(** * test_matrix: the camera and view-matrix program, embedded in Rocq

    The repository holds four snapshots of one SDL/OpenGL program.  The
    last one (681 lines) contains the vector/matrix helpers
    ([vec3f_get_length], [vec3f_normalize], [vec3f_cross], [mat4f_product])
    and the free-look camera driven by the event loop of [main].  The first
    one (the top-level [main.c], 147 lines) only opens the two windows and
    runs an event loop.

    Number model.  The C type [float] is idealised as the real numbers [R]:
    [sqrtf], [sinf], [cosf] and [M_PI] are [sqrt], [sin], [cos] and [PI],
    and no rounding takes place ("exact arithmetic").  A division whose
    divisor is zero has no real value (IEEE gives an infinity or a NaN
    there), so division is partial and the code that divides lives in the
    option monad.  The integer fields of SDL events ([xrel], [yrel], key and
    button codes) are integers [Z]. *)

From Stdlib Require Import Reals Lra Lia ZArith List Bool.
From Stdlib Require String.
Import ListNotations.

Open Scope R_scope.

(** ** A small option monad for the code that may divide by zero *)

Definition bind {A B : Type} (m : option A) (f : A -> option B) : option B :=
  match m with
  | Some a => f a
  | None => None
  end.

Notation "x <- m ;; k" := (bind m (fun x => k))
  (at level 61, m at next level, right associativity).

(** [a / b] on [float]: no value when the divisor is zero. *)
Definition fdiv (a b : R) : option R :=
  if Req_dec_T b 0 then None else Some (a / b).

(** [for (int i = 0; i < n; ++i) body], threading the loop's state. *)
Definition for_loop {S : Type} (n : nat) (body : nat -> S -> S) (s : S) : S :=
  fold_left (fun acc i => body i acc) (seq 0 n) s.

(** ** Vectors and matrices *)

Module VecMat.

(** [typedef struct Vec3f { float value[3]; } Vec3f;] *)
Record Vec3f : Type := mkVec3f { value0 : R; value1 : R; value2 : R }.

(** [typedef struct Mat4f { float value[4][4]; } Mat4f;], row-major. *)
Definition Mat4f : Type := list (list R).

Fixpoint list_set {A : Type} (l : list A) (n : nat) (x : A) : list A :=
  match l, n with
  | [], _ => []
  | _ :: t, O => x :: t
  | h :: t, S n' => h :: list_set t n' x
  end.

(** [mat->value[i][j]] *)
Definition mat_get (m : Mat4f) (i j : nat) : R := nth j (nth i m []) 0.

(** [mat.value[i][j] = x] *)
Definition mat_set (m : Mat4f) (i j : nat) (x : R) : Mat4f :=
  list_set m i (list_set (nth i m []) j x).

Definition mat4f_zero : Mat4f := repeat (repeat 0 4%nat) 4%nat.

Definition vec3f_get_length (vec : Vec3f) : R :=
  sqrt (value0 vec * value0 vec + value1 vec * value1 vec + value2 vec * value2 vec).

Definition vec3f_normalize (vec : Vec3f) : option Vec3f :=
  let length := vec3f_get_length vec in
  x <- fdiv (value0 vec) length ;;
  y <- fdiv (value1 vec) length ;;
  z <- fdiv (value2 vec) length ;;
  Some (mkVec3f x y z).

Definition vec3f_cross (vec1 vec2 : Vec3f) : Vec3f :=
  mkVec3f
    (value1 vec1 * value2 vec2 - value2 vec1 * value1 vec2)
    (value2 vec1 * value0 vec2 - value0 vec1 * value2 vec2)
    (value0 vec1 * value1 vec2 - value1 vec1 * value0 vec2).

(** The three nested loops of [mat4f_product], writing into [result].  In the
    source [result] is an uninitialised local; every entry is assigned
    before it is read. *)
Definition mat4f_product_into (result : Mat4f) (mat1 mat2 : Mat4f) : Mat4f :=
  for_loop 4 (fun i result =>
    for_loop 4 (fun j result =>
      let result := mat_set result i j 0 in
      for_loop 4 (fun k result =>
        mat_set result i j
          (mat_get result i j + mat_get mat1 i k * mat_get mat2 k j))
        result)
      result)
    result.

Definition mat4f_product (mat1 mat2 : Mat4f) : Mat4f :=
  mat4f_product_into mat4f_zero mat1 mat2.

(** Specification-side notions (not in the source). *)

Definition sum_of_squares (v : Vec3f) : R :=
  value0 v * value0 v + value1 v * value1 v + value2 v * value2 v.

Definition is_4x4 (m : Mat4f) : Prop :=
  length m = 4%nat /\ Forall (fun row => length row = 4%nat) m.

Definition vec3f_dot (a b : Vec3f) : R :=
  value0 a * value0 b + value1 a * value1 b + value2 a * value2 b.

Definition vec3f_opp (a : Vec3f) : Vec3f :=
  mkVec3f (- value0 a) (- value1 a) (- value2 a).

(** [result[i][j] = sum over k < 4 of a[i][k] * b[k][j]], as the spec writes
    the product. *)
Definition row_by_column (a b : Mat4f) (i j : nat) : R :=
  fold_right Rplus 0 (map (fun k => mat_get a i k * mat_get b k j) (seq 0 4)).

Definition mat4f_tabulate (f : nat -> nat -> R) : Mat4f :=
  map (fun i => map (fun j => f i j) (seq 0 4)) (seq 0 4).

End VecMat.

(** ** The part of SDL the event loops look at *)

Module SDL.

(** [SDL_Event], by [event.type], with the fields the program reads:
    [event.key.keysym.sym], [event.button.button], [event.motion.xrel] and
    [event.motion.yrel].  [SDL_OTHER] stands for every event type no [case]
    of the program names. *)
Inductive Event : Type :=
| SDL_QUIT
| SDL_KEYDOWN (sym : Z)
| SDL_MOUSEBUTTONDOWN (button : Z)
| SDL_MOUSEBUTTONUP (button : Z)
| SDL_MOUSEMOTION (xrel yrel : Z)
| SDL_OTHER (type : Z).

(** Values of the SDL2 headers. *)
Definition SDLK_ESCAPE : Z := 27.
Definition SDL_BUTTON_LEFT : Z := 1.

(** The spec's "explicit quit signal": a window-close event or an
    escape-key press. *)
Definition is_quit_signal (event : Event) : bool :=
  match event with
  | SDL_QUIT => true
  | SDL_KEYDOWN sym => (sym =? SDLK_ESCAPE)%Z
  | _ => false
  end.

Definition is_escape_press (event : Event) : bool :=
  match event with
  | SDL_KEYDOWN sym => (sym =? SDLK_ESCAPE)%Z
  | _ => false
  end.

(** One iteration of [while (!quit)] receives the events that
    [SDL_PollEvent] hands out before it returns 0: a finite batch. *)
Definition Frames : Type := list (list Event).

Definition any_event (p : Event -> bool) (frames : Frames) : bool :=
  existsb (existsb p) frames.

Definition has_quit_signal (frames : Frames) : Prop :=
  exists events event,
    In events frames /\ In event events /\ is_quit_signal event = true.

End SDL.

(** ** The camera program (the 681-line snapshot) *)

Module Camera.
Import VecMat SDL.

(** The locals of [main] that the event loop reads and writes. *)
Record State : Type := mkState {
  camera_pos : Vec3f;
  camera_dir : Vec3f;
  camera_right : Vec3f;
  camera_up : Vec3f;
  yaw_deg : R;
  pitch_deg : R;
  look_at_matrix : Mat4f;
  is_lmb_pressed : bool;
  quit : bool
}.

Definition world_up : Vec3f := mkVec3f 0 1 0.

(** [mat1] of the two blocks that build the view matrix. *)
Definition rotation_matrix (R U D : Vec3f) : Mat4f :=
  [ [value0 R; value1 R; value2 R; 0];
    [value0 U; value1 U; value2 U; 0];
    [value0 D; value1 D; value2 D; 0];
    [0; 0; 0; 1] ].

(** [mat2] of the same blocks. *)
Definition translation_matrix (P : Vec3f) : Mat4f :=
  [ [1; 0; 0; - value0 P];
    [0; 1; 0; - value1 P];
    [0; 0; 1; - value2 P];
    [0; 0; 0; 1] ].

Definition build_look_at (R U D P : Vec3f) : Mat4f :=
  mat4f_product (rotation_matrix R U D) (translation_matrix P).

(** [main] from the declaration of [camera_pos] to [bool quit = false]. *)
Definition startup : option State :=
  let camera_pos := mkVec3f 0 0 3 in
  let camera_dir := mkVec3f 0 0 (-1) in
  let camera_right := vec3f_cross camera_dir world_up in
  camera_right <- vec3f_normalize camera_right ;;
  let camera_up := vec3f_cross camera_right camera_dir in
  let yaw_deg := 0 in
  let pitch_deg := 0 in
  let look_at_matrix := build_look_at camera_right camera_up camera_dir camera_pos in
  Some (mkState camera_pos camera_dir camera_right camera_up
          yaw_deg pitch_deg look_at_matrix false false).

(** The body of [case SDL_MOUSEMOTION] after the [is_lmb_pressed] test. *)
Definition drag (s : State) (xrel yrel : Z) : option State :=
  let yaw_deg := yaw_deg s + IZR xrel in
  let pitch_deg := pitch_deg s - IZR yrel in
  let pitch_deg :=
    if Rlt_dec pitch_deg (-89) then -89
    else if Rgt_dec pitch_deg 89 then 89
    else pitch_deg in
  let yaw_rad := yaw_deg * PI / 180 in
  let pitch_rad := pitch_deg * PI / 180 in
  let camera_dir :=
    mkVec3f (sin yaw_rad * cos pitch_rad)
            (sin pitch_rad)
            (- cos yaw_rad * cos pitch_rad) in
  camera_dir <- vec3f_normalize camera_dir ;;
  let camera_right := vec3f_cross camera_dir world_up in
  camera_right <- vec3f_normalize camera_right ;;
  let camera_up := vec3f_cross camera_right camera_dir in
  let look_at_matrix :=
    build_look_at camera_right camera_up camera_dir (camera_pos s) in
  Some (mkState (camera_pos s) camera_dir camera_right camera_up
          yaw_deg pitch_deg look_at_matrix (is_lmb_pressed s) (quit s)).

Definition set_quit (s : State) (b : bool) : State :=
  mkState (camera_pos s) (camera_dir s) (camera_right s) (camera_up s)
    (yaw_deg s) (pitch_deg s) (look_at_matrix s) (is_lmb_pressed s) b.

Definition set_is_lmb_pressed (s : State) (b : bool) : State :=
  mkState (camera_pos s) (camera_dir s) (camera_right s) (camera_up s)
    (yaw_deg s) (pitch_deg s) (look_at_matrix s) b (quit s).

(** [switch (event.type)] *)
Definition process_event (s : State) (event : Event) : option State :=
  match event with
  | SDL_QUIT => Some (set_quit s true)
  | SDL_KEYDOWN sym =>
      if (sym =? SDLK_ESCAPE)%Z then Some (set_quit s true) else Some s
  | SDL_MOUSEBUTTONDOWN button =>
      if (button =? SDL_BUTTON_LEFT)%Z then Some (set_is_lmb_pressed s true)
      else Some s
  | SDL_MOUSEBUTTONUP button =>
      if (button =? SDL_BUTTON_LEFT)%Z then Some (set_is_lmb_pressed s false)
      else Some s
  | SDL_MOUSEMOTION xrel yrel =>
      if negb (is_lmb_pressed s) then Some s else drag s xrel yrel
  | SDL_OTHER _ => Some s
  end.

(** [while (SDL_PollEvent(&event)) switch ...] over one batch. *)
Fixpoint poll_events (s : State) (events : list Event) : option State :=
  match events with
  | [] => Some s
  | event :: rest => s' <- process_event s event ;; poll_events s' rest
  end.

(** What a run over the given frames comes to: whether [while (!quit)] was
    left, the state then (or when the frames ran out), and the state drawn
    in each iteration, in order.  Each iteration uploads [look_at_matrix]
    with [glUniformMatrix4fv] and prints the camera state in the info
    window. *)
Record Run : Type := mkRun {
  exited : bool;
  final : State;
  rendered : list State
}.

- - - -

— Required work —
Copy the records above exactly, please, but only from the first line through the line containing "C type [float]".

— Task output —
(** * test_matrix: the camera and view-matrix program, embedded in Rocq

    The repository holds four snapshots of one SDL/OpenGL program.  The
    last one (681 lines) contains the vector/matrix helpers
    ([vec3f_get_length], [vec3f_normalize], [vec3f_cross], [mat4f_product])
    and the free-look camera driven by the event loop of [main].  The first
    one (the top-level [main.c], 147 lines) only opens the two windows and
    runs an event loop.

    Number model.  The C type [float] is idealised as the real numbers [R]:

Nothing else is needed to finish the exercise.